* _WHAT TO PRODUCE_: Pick out all lines with the word "Import" from the records that follow.

(Collected data entries)

:::::

(* ===== verification/Chain.v ===== *)
(** * Version chains

    Models the chain-level code of the MVCC store: [VersionData] and its
    resolution (crates/ffs-mvcc/src/compression.rs), the snapshot lookup
    [newest_visible_index_by] with the standard library's [partition_point]
    (crates/ffs-mvcc/src/lib.rs) and the chain trimming helpers of
    crates/ffs-mvcc/src/store.rs.  The zstd and brotli codecs are external
    crates: they are the class [VersionCodec] with their round-trip law. *)

From stdpp Require Import base sorting numbers gmap list.
From S2P Require Import Prelude Sorted.

Local Open Scope Z_scope.

(** ** The external compressors *)

Class VersionCodec : Type := {
  zstd_encode_all : Z → bytes → option bytes;
  zstd_decode_all : bytes → option bytes;
  brotli_compress : Z → bytes → option bytes;
  brotli_decompress : bytes → option bytes;
  zstd_roundtrip : ∀ level x y, zstd_encode_all level x = Some y → zstd_decode_all y = Some x;
  brotli_roundtrip : ∀ level x y, brotli_compress level x = Some y → brotli_decompress y = Some x;
}.

(** A run-length codec for constant blocks, an instance of the law. *)
Definition rle_encode (x : bytes) : option bytes :=
  match x with
  | [] => None
  | b :: _ => if bool_decide (x = replicate (length x) b) then Some [b; zlen x] else None
  end.

Definition rle_decode (y : bytes) : option bytes :=
  match y with
  | [b; n] => Some (replicate (Z.to_nat n) b)
  | _ => None
  end.

Lemma rle_roundtrip x y : rle_encode x = Some y → rle_decode y = Some x.
Proof.
  unfold rle_encode. destruct x as [|b x]; [done|]. case_bool_decide as Heq; [|done].
  intros [= <-]. cbn [rle_decode]. unfold zlen. rewrite Nat2Z.id. by rewrite <-Heq.
Qed.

:::::

* _RESPONSE BELOW_:
From stdpp Require Import base sorting numbers gmap list.
From S2P Require Import Prelude Sorted.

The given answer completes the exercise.